Amber gecko riddle

Amber often helps scientists by preserving unique living things for research. Most often, insects or small birds remain in the resin. But sometimes something truly unique comes into the hands of the researchers. As, for example, a piece of amber, in which the remains of a lizard with long fingers on it are preserved. How such a lizard found itself in sticky tar, and also where and when it happened, is a riddle worthy of Sherlock Holmes.

Mysterious gift

A unique 12-centimeter piece of amber with a lizard inside was donated to the Miller Museum of Geology at Queen's University of Ontario, Canada, back in the 1980s, but the person who did this did not report the age or origin of the artifact. Therefore, now the study begins almost from scratch.

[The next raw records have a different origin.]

Definition submatch_inv (k : nat) (maps : gmap string string * gmap string string) : Prop :=
  (∀ i, maps.1 !! itoa i = if bool_decide (i < k) then els !! i else None) ∧
  (∀ n v, maps.2 !! n = Some v → ∃ i, i < k ∧ names !! i = Some n ∧ n ≠ "" ∧ els !! i = Some v) ∧
  (∀ n i, i < k → names !! i = Some n → n ≠ "" → is_Some (maps.2 !! n)).

Lemma add_submatch_inv k maps :
  k < length els → submatch_inv k maps →
  ∃ maps', add_submatch names els maps k = Some maps' ∧ submatch_inv (S k) maps'.
Proof using Hlen.
  intros Hk (Hn & Hs & Hc). destruct maps as [a b]. cbn in *.
  destruct (lookup_lt_is_Some_2 els k Hk) as [el Hel].
  destruct (lookup_lt_is_Some_2 names k) as [name Hname]; [lia|].
  unfold add_submatch. rewrite Hel, Hname. cbn. eexists. split; [done|]. split; [|split]; cbn.
  - intros i. destruct (decide (i = k)) as [->|Hne].
    + rewrite lookup_insert_eq, bool_decide_true by lia. done.
    + rewrite lookup_insert_ne by (by intros ?%itoa_inj). rewrite Hn.
      case_bool_decide; case_bool_decide; (done || lia).
  - intros n v. destruct (String.eqb_spec name "") as [->|Hne].
    + intros (i & ? & ? & ? & ?)%Hs. exists i. split; [lia|done].
    + destruct (decide (name = n)) as [<-|Hd].
      * rewrite lookup_insert_eq. intros [= <-]. exists k. split; [lia|done].
      * rewrite lookup_insert_ne by done. intros (i & ? & ? & ? & ?)%Hs. exists i. split; [lia|done].
  - intros n i Hi Hni Hne0.
    destruct (String.eqb_spec name "") as [->|Hne].
    + apply (Hc n i); [|done..]. destruct (decide (i = k)) as [->|]; [congruence|lia].
    + destruct (decide (name = n)) as [<-|Hd]; [rewrite lookup_insert_eq; eauto|].
      rewrite lookup_insert_ne by done. apply (Hc n i); [|done..].
      destruct (decide (i = k)) as [->|]; [congruence|lia].
Qed.

Lemma submatch_fold n k maps :
  k + n ≤ length els → submatch_inv k maps →
  ∃ maps', ofold (add_submatch names els) maps (seq k n) = Some maps' ∧ submatch_inv (k + n) maps'.
Proof using Hlen.
  revert k maps. induction n as [|n IH]; intros k maps Hk Hi; cbn [seq ofold].
  { exists maps. by rewrite Nat.add_0_r. }
  destruct (add_submatch_inv k maps) as (m1 & -> & H1); [lia|done|]. cbn.
  destruct (IH (S k) m1) as (m2 & -> & H2); [lia|done|].
  exists m2. split; [done|]. by rewrite Nat.add_succ_comm in H2.
Qed.
End Submatch.

(** [findStringSubmatch] panics on a malformed expression only; without a named group it
    gives every group by its number, and otherwise the named groups. *)
Lemma findStringSubmatch_spec {regex} (Compile : string → result string regex) FindStringSubmatch SubexpNames
    pattern input re :
  Compile pattern = Ok re →
  length (FindStringSubmatch re input) ≤ length (SubexpNames re) →
  ∃ m, findStringSubmatch Compile FindStringSubmatch SubexpNames pattern input = Some m ∧
    let els := FindStringSubmatch re input in
    ((∀ i n, i < length els → SubexpNames re !! i = Some n → n = "") → ∀ i, m !! itoa i = els !! i) ∧
    (∀ i n, i < length els → SubexpNames re !! i = Some n → n ≠ "" →
       is_Some (m !! n) ∧
       ∀ k v, m !! k = Some v → ∃ j, SubexpNames re !! j = Some k ∧ k ≠ "" ∧ els !! j = Some v).
Proof.
  intros Hre Hlen. unfold findStringSubmatch. rewrite Hre.
  destruct (submatch_fold (SubexpNames re) (FindStringSubmatch re input) Hlen
    (length (FindStringSubmatch re input)) 0 (∅, ∅)) as ([a b] & -> & Hn & Hs & Hc); [lia| |].
  { split; [intros i; rewrite bool_decide_false by lia; apply lookup_empty|].
    split; [intros n v; cbn; by rewrite lookup_empty|intros n i ?; lia]. }
  cbn in *. eexists. split; [done|]. split.
  - intros Hnone i. rewrite bool_decide_false.
    + rewrite Hn. case_bool_decide; [done|]. symmetry. apply lookup_ge_None. lia.
    + intros Hb. assert (b = ∅) as ->; [|rewrite map_size_empty in Hb; lia].
      apply map_empty. intros n. apply eq_None_not_Some. intros [v (j & Hi & Hni & Hne & _)%Hs].
      by apply Hne, (Hnone j).
  - intros i n Hi Hni Hne. destruct (Hc n i Hi Hni Hne) as [v Hv]. rewrite bool_decide_true.
    + split; [eauto|]. intros k w (j & _ & ? & ? & ?)%Hs. eauto.
    + apply Nat.neq_0_lt_0. intros Hz%map_size_empty_inv. subst. by rewrite lookup_empty in Hv.
Qed.

(** ** The properties at work *)

(** A file [base], a later one [prod], and a pipe [fd] that answers once. *)
Definition sample_stat (_ : list string) (path : string) : option bool := Some (bool_decide (path ≠ "fd")).
Definition sample_read (reads : list string) (path : string) : result string string :=
  if String.eqb path "fd" then Ok (if bool_decide ("fd" ∈ reads) then "" else "port")
  else Ok path.
Definition sample_vars (_ : format) (data : string) : result string vars :=
  Ok (list_to_map (if String.eqb data "base" then [("host", VStr "a"); ("user", VStr "x")]
                   else if String.eqb data "prod" then [("host", VStr "b")]
                   else if String.eqb data "inline" then [("user", VStr "y")] else [])).
(** A deep merge in which every value of the source that is no map wins. *)
Fixpoint sample_value (d : option val) (s : val) : val :=
  match s with
  | VMap sl =>
    match d with
    | Some (VMap dl) =>
      VMap (map_to_list ((fix go (sl : list (string * val)) : vars :=
        match sl with
        | [] => list_to_map dl
        | (k, v) :: sl => <[k := sample_value ((list_to_map dl : vars) !! k) v]> (go sl)
        end) sl))
    | _ => s
    end
  | _ => s
  end.
Fixpoint sample_entries (d : vars) (sl : list (string * val)) : vars :=
  match sl with [] => d | (k, v) :: sl => <[k := sample_value (d !! k) v]> (sample_entries d sl) end.
Definition sample_mergo (d s : vars) : result string vars := Ok (sample_entries d (map_to_list s)).

Lemma sample_entries_lookup d sl k :
  sample_entries d sl !! k =
  match (list_to_map sl : vars) !! k with Some v => Some (sample_value (d !! k) v) | None => d !! k end.
Proof.
  induction sl as [|[k' v] sl IH]; cbn; [by rewrite lookup_empty|].
  destruct (decide (k = k')) as [->|Hne]; [by rewrite !lookup_insert_eq|]. by rewrite !lookup_insert_ne.
Qed.

#[local] Instance sample_mergo_laws : MergoLaws sample_mergo.
Proof.
  unfold sample_mergo. split.
  - intros d s m k [= <-] Hs. by rewrite sample_entries_lookup, list_to_map_to_list, Hs.
  - intros d s m k [= <-] Hd. rewrite sample_entries_lookup, list_to_map_to_list, Hd.
    destruct (s !! k) as [v|]; [|done]. by destruct v.
  - intros d s m k v [= <-] Hs Hv. rewrite sample_entries_lookup, list_to_map_to_list, Hs. by destruct v.
  - intros d s m k dm sm [= <-] Hd Hs. rewrite sample_entries_lookup, list_to_map_to_list, Hs, Hd.
    eexists. split; [reflexivity|]. f_equal. rewrite list_to_map_to_list.
    match goal with |- _ = ?go sm => assert (∀ l, go l = sample_entries (list_to_map dm) l) as -> end.
    { induction l as [|[k' v] l IH]; [done|]. cbn. by rewrite <-IH. }
    apply map_eq. intros k'. by rewrite !sample_entries_lookup, list_to_map_to_list.
Qed.
Definition sample_load := loadVarsForTemplates sample_stat sample_read (λ _ _, true) sample_vars sample_mergo.

Example sample_load_ok :
  match sample_load ["base"; "prod"; "fd"] "inline" {[ "up" := true ]} new_store with
  | (s, Ok m) => vs_reads s = ["fd"; "prod"; "base"] ∧ m !! "host" = Some (VStr "b") ∧
      m !! "user" = Some (VStr "y") ∧ m !! "Discovered" = Some (VMap [("up", VBool true)])
  | _ => False
  end.
Proof. vm_compute. done. Qed.

Lemma vars_precedence_witness :
  ∃ s m, sample_load ["base"; "prod"] "inline" {[ "up" := true ]} new_store = (s, Ok m) ∧
    m !! "user" = Some (VStr "y") ∧ discoveredFromVars m !! "up" = Some (VBool true).
Proof.
  destruct (sample_load ["base"; "prod"] "inline" {[ "up" := true ]} new_store) as [s [m|e]] eqn:E;
    [|exfalso; revert E; vm_compute; discriminate].
  exists s, m. split; [done|].
  unfold sample_load in E. destruct (vars_precedence _ _ _ _ _ _ _ _ _ _ _ E) as (contents & base & inl & _ & _ & Hi & Hw & _ & Hd).
  assert (inl = {[ "user" := VStr "y" ]}) as -> by (revert Hi; vm_compute; congruence).
  split; [by apply Hw|]. by rewrite Hd.
Defined.

Lemma vars_read_once_witness :
  piped sample_stat "fd" ∧
  ∃ e, (readVarsFile sample_stat sample_read "fd" (load_vars_all sample_stat sample_read (λ _ _, true) sample_vars
         sample_mergo [(["fd"], "", ∅); (["base"; "fd"], "", ∅)] new_store)).2 = e ∧ e = Ok "port".
Proof.
  assert (Hp : piped sample_stat "fd") by (intros reads; vm_compute; done).
  split; [done|]. eexists. split; [reflexivity|].
  destruct (vars_read_once sample_stat sample_read (λ _ _, true) sample_vars sample_mergo
    [(["fd"], "", ∅)] [(["base"; "fd"], "", ∅)] "fd") as [Hone _].
  destruct (Hone Hp) as (_ & Hr). destruct Hr as (e & H1 & H2); [vm_compute; set_solver|].
  cbn [load_vars_all foldl] in H2 |- *. rewrite H2. cbn. revert H1. vm_compute. congruence.
Defined.

Lemma templateGlob_correct_witness :
  let glob p := if String.eqb p "*" then Ok ["b"; "a/"; "./b"] else if String.eqb p "[" then Err "syntax" else Ok [] in
  let '(seen, log, r) := templateGlob (H := sample_ext) glob false ∅ ["*"; "?"; "*"; "?"] in
  log = ["[WARN] glob pattern ? matched no files"] ∧ r = Ok ["a"; "b"] ∧ Sorted String.le ["a"; "b"].
Proof.
  intros glob.
  destruct (templateGlob_correct (H := sample_ext) glob false ∅ ["*"; "?"; "*"; "?"] []) as [Hs _].
  assert (Hr : ∃ seen, templateGlob (H := sample_ext) glob false ∅ ["*"; "?"; "*"; "?"]
    = (seen, ["[WARN] glob pattern ? matched no files"], Ok ["a"; "b"])) by (eexists; vm_compute; reflexivity).
  destruct Hr as [seen Hr]. rewrite Hr in Hs |- *. split; [done|]. split; [done|apply Hs].
Defined.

To begin with, scientists analyzed the chemical composition of a piece of amber to prove that it is not a fake. They also analyzed isotopes of amber carbon and hydrogen, finding that amber is a hardened resin of a flowering tree or angiosperms. In addition, it was possible to establish that the tree (and the lizard inside amber) was in an area with a large amount of rainfall and refers to the Neogene period, which lasted from 23 million to 2.6 million years ago.

Call me spike

The next step concerned the lizard itself. The 7 cm long reptile most likely belongs to geckos, which showed a detailed 3D model of the anatomy of the animal, which the researchers created using high-resolution X-ray microscopy. Amber preserved the teeth of a lizard, ear bones and even flesh. In the coming months, scientists expect to study the anatomy of the gecko, hoping to fit it into the family tree of this species. While the lizard is called Spike.

But now it can be noted that Spike is different from modern geckos with short, thick fingers and sticky pads on their feet. However, the amber lizard has extremely long fingers. Scientists do not exclude that this may be due to the peculiarities of Spike's movement, as well as how the lizard was walled up in resin.